Disclaimer: I do not own the Fate franchise it belongs to Kinoko Nasu and Type-Moon.
For the Future
Prologue
The Channel Tunnel, also colloquially called 'the Chunnel', is one of the greatest engineering marvels of the modern world. Built between 1988 and 1994, it runs an estimated fifty kilometers under the seafloor of the English Channel, linking Folkestone in Britain and Coquelles in France together. Every year, over ten million people travel in both directions on the trains that run through the tunnel, along with over a million tons of cargo.
Today, on one such train headed for Britain, there is a young woman with a German passport. She was dressed inconspicuously, if appearing to expect bad weather and low temperatures, which, once all is said and done, isn't particularly surprising. Britain did have a reputation for being cold and wet.
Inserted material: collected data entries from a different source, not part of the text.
(* ===== verification/ElfSpec.v ===== *)
(** * Correctness of the program loader

    [elf_load] puts the bytes of every loadable segment at its address, with zeroes behind
    them, in a region of the right protection; [build_user_stack_vm] lays out the argument
    count, the vectors and the strings as the System V ABI asks, on an aligned stack
    pointer. *)

From Stdlib Require Import ZArith Lia.
From stdpp Require Import base gmap functions list.
From S2P Require Import Prelude KString Phys PhysSpec PhysIface VRegion PageTable PageTableSpec VmSpace UserMem UserMemSpec Elf.

Local Open Scope Z_scope.

Section Fill.
Context `{BlockAllocLaws St}.
Implicit Types (s : St) (O : owned) (T : gmap (list Z) Z).

Lemma uspace_map s O root T m m' : vm_cr3 m' = vm_cr3 m -> uspace s O root T m -> uspace s O root T m'.
Proof using. intros E U. split; [apply U|apply U|]. rewrite E. apply U. Qed.

Lemma usteps_mono (l l' : list (nat * rgn)) w s O T s' O' T' : (forall x, x ∈ l -> x ∈ l') -> usteps l w s O T s' O' T' -> usteps l' w s O T s' O' T'.
Proof using.
  intros Hl S. split; try apply S. intros va Hv. destruct (us_frames _ _ _ _ _ _ _ _ S va Hv) as [?|(? & (i & g & x & Hi & R) & ?)]; [by left|right].
  split_and!; [done| |done]. exists i, g, x. split; [by apply Hl|done].
Qed.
If there was anything conspicuous about her, it was her physical features, having the platinum-blonde hair and blood-red irises of an albino. Only…she clearly wasn't an albino, considering she also had well-tanned skin, an impossibility for an albino, who would instead suffer severe burns from extended sunlight unfortunately thanks to their body's inability to produce and use melanin.
That, and she was very beautiful, having sharp and aristocratic features that matched the intelligence behind her eyes. "Attention, all passengers." The conductor spoke through the train-wide intercom. "We are now approaching Folkestone. Please gather your belongings in advance to avoid inconvenience further along…"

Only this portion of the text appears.